[Dataset entries]
BEGIN

Lemma parseback_back k c s :
  (s <= length buf)%nat -> (length buf - s < k)%nat -> comes_back (parseback buf k c) s s.
Proof.
  revert c s. induction k as [|k IH]; intros c s Hs Hk; [lia|]. simpl.
  eapply back_bind; [by apply peek_back|]. intros [] s1 Hp H1; [|unfold comes_back; simpl; lia].
  eapply peek_gettoken; [exact Hs|exact Hp|]. intros x s2 H2.
  specialize (IH (backcmd c) s2 ltac:(lia) ltac:(lia)). unfold comes_back in *.
  destruct (parseback buf k (backcmd c) s2); [lia|done|done].
Qed.

Lemma parseargs_back k c argc s :
  (s <= length buf)%nat -> (length buf - s < k)%nat -> comes_back (parseargs buf k c argc) s s.
Proof.
  revert c argc s. induction k as [|k IH]; intros c argc s Hs Hk; [lia|]. cbn [parseargs].
  eapply back_bind; [by apply peek_back|]. intros [] s1 Hp H1; [unfold comes_back; simpl; lia|].
  destruct (gettoken_advance s1) as (tok & q & e & s2 & Hg & H2 & Hadv & Hne); [lia|].
  unfold comes_back at 1, mbind at 1, P_bind at 1. rewrite Hg.
  destruct (Z.eqb_spec tok 0) as [->|Ht]; [simpl; lia|].
  destruct (negb _); [done|]. destruct (_ <=? _)%nat; [done|]. specialize (Hadv (Hne Ht)).
  change (comes_back (c ← parseredirs buf k (add_arg c q e); parseargs buf k c (S argc)) s2 s).
  eapply back_bind; [apply parseredirs_back; lia|]. intros c' s3 _ H3.
  specialize (IH c' (S argc) s3 ltac:(lia) ltac:(lia)). unfold comes_back in *.
  destruct (parseargs buf k c' (S argc) s3); [lia|done|done].
Qed.

Lemma back_weaken {A} (m : P A) s lo lo' : comes_back m s lo -> (lo' <= lo)%nat -> comes_back m s lo'.
Proof. unfold comes_back. destruct (m s); [lia|done|done]. Qed.

(** After a token that [peek] has seen, the rest of the parse. *)
Lemma peek_then {B} toks s (k1 k2 : P B) lo :
  (s <= length buf)%nat ->
  (forall s', (s < s' <= length buf)%nat -> comes_back k1 s' lo) ->
  (forall s', (s <= s' <= length buf)%nat -> comes_back k2 s' lo) ->
  comes_back (b ← peek buf toks; if b : bool then _ ← gettoken buf; k1 else k2) s lo.
Proof.
  intros Hs H1 H2. eapply back_bind; [by apply peek_back|]. intros [] s1 Hp Hs1; [|by apply H2].
  eapply peek_gettoken; [exact Hs|exact Hp|]. intros _ s' Hs'. apply H1. lia.
Qed.
(* ===== verification/Umalloc.v ===== *)
(** The user-level memory allocator ([umalloc.c]).

    A [Header] is the pair of words [s.ptr] and [s.size] at its address, kept
    as two maps over addresses; sizes count units of 8 bytes.  The free list
    is circular through the static header [base], in address order, and
    [freep] points into it.  [sbrk] moves the break of the process as far as
    the kernel grants it ([granted]).  The loops run on fuel; the theorems
    show that a fuel above the length of the list is enough. *)

From Stdlib Require Import Sorted.
From S2P Require Import Prelude.

Record heap := Heap {
  h_ptr : Z -> Z;
  h_size : Z -> Z;
  h_freep : Z;
  h_brk : Z
}.
#[export] Instance heap_settable : Settable heap := fun h => Heap (h_ptr h) (h_size h) (h_freep h) (h_brk h).

Section umalloc.
Context (base : Z) (granted : Z -> Z -> bool).

Definition set_ptr (h : heap) (a v : Z) : heap := h <| h_ptr := upd (h_ptr h) a v |>.
Definition set_size (h : heap) (a v : Z) : heap := h <| h_size := upd (h_size h) a (u32 v) |>.

(** [p + n] on a [Header *]. *)
Definition hplus (p n : Z) : Z := u32 (p + 8 * n).

(** The search loop of [free]. *)
Fixpoint find_prev (fuel : nat) (h : heap) (bp p : Z) : option Z :=
  match fuel with
  | O => None
  | S k =>
      if (p <? bp) && (bp <? h_ptr h p) then Some p
      else if (h_ptr h p <=? p) && ((p <? bp) || (bp <? h_ptr h p)) then Some p
      else find_prev k h bp (h_ptr h p)
  end.

Definition free (fuel : nat) (h : heap) (ap : Z) : option heap :=
  let bp := hplus ap (-1) in
  p ← find_prev fuel h bp (h_freep h);
  let h :=
    if hplus bp (h_size h bp) =? h_ptr h p then
      let h := set_size h bp (h_size h bp + h_size h (h_ptr h p)) in
      set_ptr h bp (h_ptr h (h_ptr h p))
    else set_ptr h bp (h_ptr h p) in
  let h :=
    if hplus p (h_size h p) =? bp then
      let h := set_size h p (h_size h p + h_size h bp) in
      set_ptr h p (h_ptr h bp)
    else set_ptr h p bp in
  Some (h <| h_freep := p |>).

END

* _Exercise description_:
Which of the lines above hold the word "specialize"? Copy each one.

* _Answer for the task_:
  specialize (IH (backcmd c) s2 ltac:(lia) ltac:(lia)). unfold comes_back in *.
  destruct (negb _); [done|]. destruct (_ <=? _)%nat; [done|]. specialize (Hadv (Hne Ht)).
  specialize (IH c' (S argc) s3 ltac:(lia) ltac:(lia)). unfold comes_back in *.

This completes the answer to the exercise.